(Bloomberg) -- U.S. drillers pulled 94 oil rigs out of fields in a single week, the biggest retreat to date, as crude prices capped the longest stretch of monthly declines since 2009.
The oil rig count dropped to a three-year low of 1,223, Baker Hughes Inc. said on its website Friday. It was the biggest weekly decline since the Houston-based oil-field services company began collecting the data in 1987. The Permian Basin of Texas and New Mexico, the country’s biggest oil field, was hit hardest, losing 25 rigs.
Drillers are parking rigs as a global collapse in oil prices prompts producers to curb spending, service contractors to fire thousands and at least one oil-rich county in California to declare a fiscal emergency. Banks including Societe Generale SA have said prices may fall below $40 a barrel as global supplies surge and OPEC resists calls to curb output.
“The risk is that we go into a $30- to $40-a-barrel range if the market is too impatient and doesn’t want to wait for lower rig counts and lower well completions,” Mike Wittner, head of oil research at Societe Generale, said by telephone from New York on Friday. “Then you start getting below operating costs.”
West Texas Intermediate for March delivery rose $3.71 on Friday to $48.24 a barrel on the New York Mercantile Exchange. Even with the gain the futures capped a seventh straight month of declines, dropping 9.4 percent in January.
‘Decisive Actions’
“There’s a lot of debate right now about the duration of the current low oil prices,” Ryan Lance, ConocoPhillips’ chief executive officer, said in a conference call Jan. 29. “We’re assuming that they’ll stay low for 2015, and we’re taking decisive actions.”
ConocoPhillips, the third-largest U.S. energy producer, said on Jan. 29 that it was cutting its rig count in North Dakota’s prolific Bakken shale formation to three this year. On Friday, Chevron Corp. cut its drilling budget by the most in 12 years, suspended share buybacks and laid off workers. Drilling contractor Helmerich & Payne Inc. said it may cut 2,000 jobs after receiving 22 notices from clients terminating rig contracts early.
The Organization of Petroleum Exporting Countries, which accounts for about 40 percent of the world’s oil supplies, has meanwhile held its ground after agreeing in November to maintain output targets.
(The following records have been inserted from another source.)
(** The loop returns, and stops only when the window is full or nothing is left. *)
Lemma fill_loop_spec W cur_win fuel : forall seg s,
  wf W s -> 0 < _last_ackno s -> 1 <= cur_win < 65536 ->
  (length (_buff (_stream s)) < fuel)%nat -> clean cur_win seg s ->
  exists s', fill_loop fuel cur_win seg s = Ok s' /\ wf W s' /\ filled s s' /\
    (bytes_in_flight s' = cur_win \/ exhausted s') /\
    (bytes_in_flight s <= cur_win -> bytes_in_flight s' <= cur_win).
Proof.
  induction fuel as [|fuel IH]; intros seg s Hwf Hla Hcw Hfuel Hclean; [lia|].
  pose proof Hwf as [Hc Hp]. pose proof (bytes_in_flight_eq W s Hc) as Hbif.
  cbn [fill_loop]. rewrite (remaining_zero W) by done.
  case_if; [apply Z.eqb_eq in Heqb; exists s; split_and!; try done; by left|]. apply Z.eqb_neq in Heqb.
  unfold next_seqno_absolute. assert ((_next_seqno s >? bytes_in_flight s) = true) as -> by lia.
  rewrite andb_true_r. unfold stream_in. destruct (eof (_stream s)) eqn:He; cbn [negb].
  - pose proof Hc as []. pose proof (eof_read_all _ core_stream0 He) as Hrw.
    destruct core_contents0 as [HW _].
    unfold position, bytes_read in Hp. unfold bytes_written. rewrite u64_id by lia. case_if.
    + assert (_next_seqno s = 1 + bytes_r (_stream s)) as Hn by lia.
      destruct (fin_turn W seg s) as (T1 & T2 & T3 & T4); try done; [apply Hclean|by apply Hclean|apply Hclean|].
      eexists; split; [done|]. split_and!; try done; [by right|].
      intros. pose proof (bytes_in_flight_eq W _ (wf_core _ _ T1)) as ->. rewrite T4.
      destruct T2. lia.
    + exists s. split_and!; try done. right. apply eof_spec in He as [? ?].
      split; [done|]. intros _. unfold bytes_written. lia.
  - pose proof (fill_turn W cur_win seg s Hwf Hla Hcw Hclean Heqb He) as HT. cbn zeta in HT.
    destruct (ByteStream.read _ _) as [data b]. cbn [fst snd] in HT.
    change (_stream (set_stream b s)) with b. fold (cut (u64 (cur_win - bytes_in_flight s)) data b seg).
    case_if; [|destruct (send_segment _ _) as [seg2 s2]; cbn [fst snd] in HT].
    + destruct HT as (T1 & T2 & T3 & T4). exists (set_stream b s).
      split_and!; [done|done|done|by right|by rewrite T4].
    + destruct HT as (T1 & T2 & T3 & T4 & T5).
      destruct (IH seg2 s2) as (s' & E & H1 & H2 & H3 & H4); try done; [by rewrite (filled_ack _ _ T2)|lia|].
      exists s'. split_and!; auto. by transitivity s2.
Qed.

(** The window [fill_window] works with: a zero window is probed with one byte. *)
Definition effective_win (s : TCPSender) : Z := if _last_win s =? 0 then 1 else _last_win s.

Lemma effective_win_range W s : core W s -> 1 <= effective_win s < 65536.
Proof. intros []. unfold effective_win. case_if; lia. Qed.

(** The first call sends the SYN alone. *)
Lemma syn_turn W s :
  wf W s -> _next_seqno s = 0 ->
  let s' := (send_segment (on_header (set_syn true) default_segment) s).2 in
  wf W s' /\ filled s s' /\ _next_seqno s' = 1.
Proof.
  intros [Hc Hp] Hn s'. pose proof Hc as []. pose proof (Zlen_nonneg W).
  assert (bytes_r (_stream s) = 0) as Hr by (unfold position, bytes_read in Hp; destruct core_stream0; lia).
  pose proof (send_segment_frame (on_header (set_syn true) default_segment) s)
    as (_ & F1 & F2 & _ & _ & _ & _ & F7 & _).
  fold s' in F1, F2, F7. cbn zeta in *. rewrite Hn in F7. change (u64 (0 + _)) with 1 in F7.
  split_and!; [split| |done].
  - apply send_segment_core; [done|by_compute|rewrite Hn; change (0 + 1 <= #W + 2); lia|].
    rewrite Hn. split; [|split; [|split; [|split]]]; [|done|done|done|apply wf_set_seqno; [apply wf_wrap|by_compute]].
    split_and!; [lia| |done|by left]. simpl. unfold next_seqno.
    by rewrite Hn.
  - right; left. unfold bytes_read. rewrite F7, F2, Hr. done.
  - apply send_filled. fold s'. lia.
Qed.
Saudi Arabia, the group’s biggest producer, won’t “singlehandedly balance the market in a downturn,” Khalid Al-Falih, Saudi Arabian Oil Co.’s chief executive officer, said at a conference in Riyadh.
Record Production
U.S. oil production has continued to climb, reaching 9.21 million barrels a day in the week ended Jan. 23, the most in weekly data since at least 1983, Energy Information Administration data show.
Continental Resources Inc., the largest leaseholder in North Dakota’s Bakken shale formation, can weather low oil prices “forever,” the company’s chief executive officer, Harold Hamm, said in an interview at the Argus Americas Crude Summit in Houston on Jan. 28. Prices will recover as early as the first half of this year as producers cut back, he said.
In Kern County, home to three-fourths of California’s oil production, leaders declared a fiscal emergency. The collapse in oil prices may cut the government’s property-tax collections by almost 15 percent in the year beginning July 1, according to Nancy Lawson, the assistant county administrative officer.
“We were looking quite positive before this happened,” Lawson said.
Natural gas rigs increased by three to 319 and one miscellaneous rig was added, bringing the total count down 90 to 1,543. Gas futures for March delivery fell 2.8 cents Friday to $2.691 per million British thermal units on the Nymex, the lowest settlement since September 2012.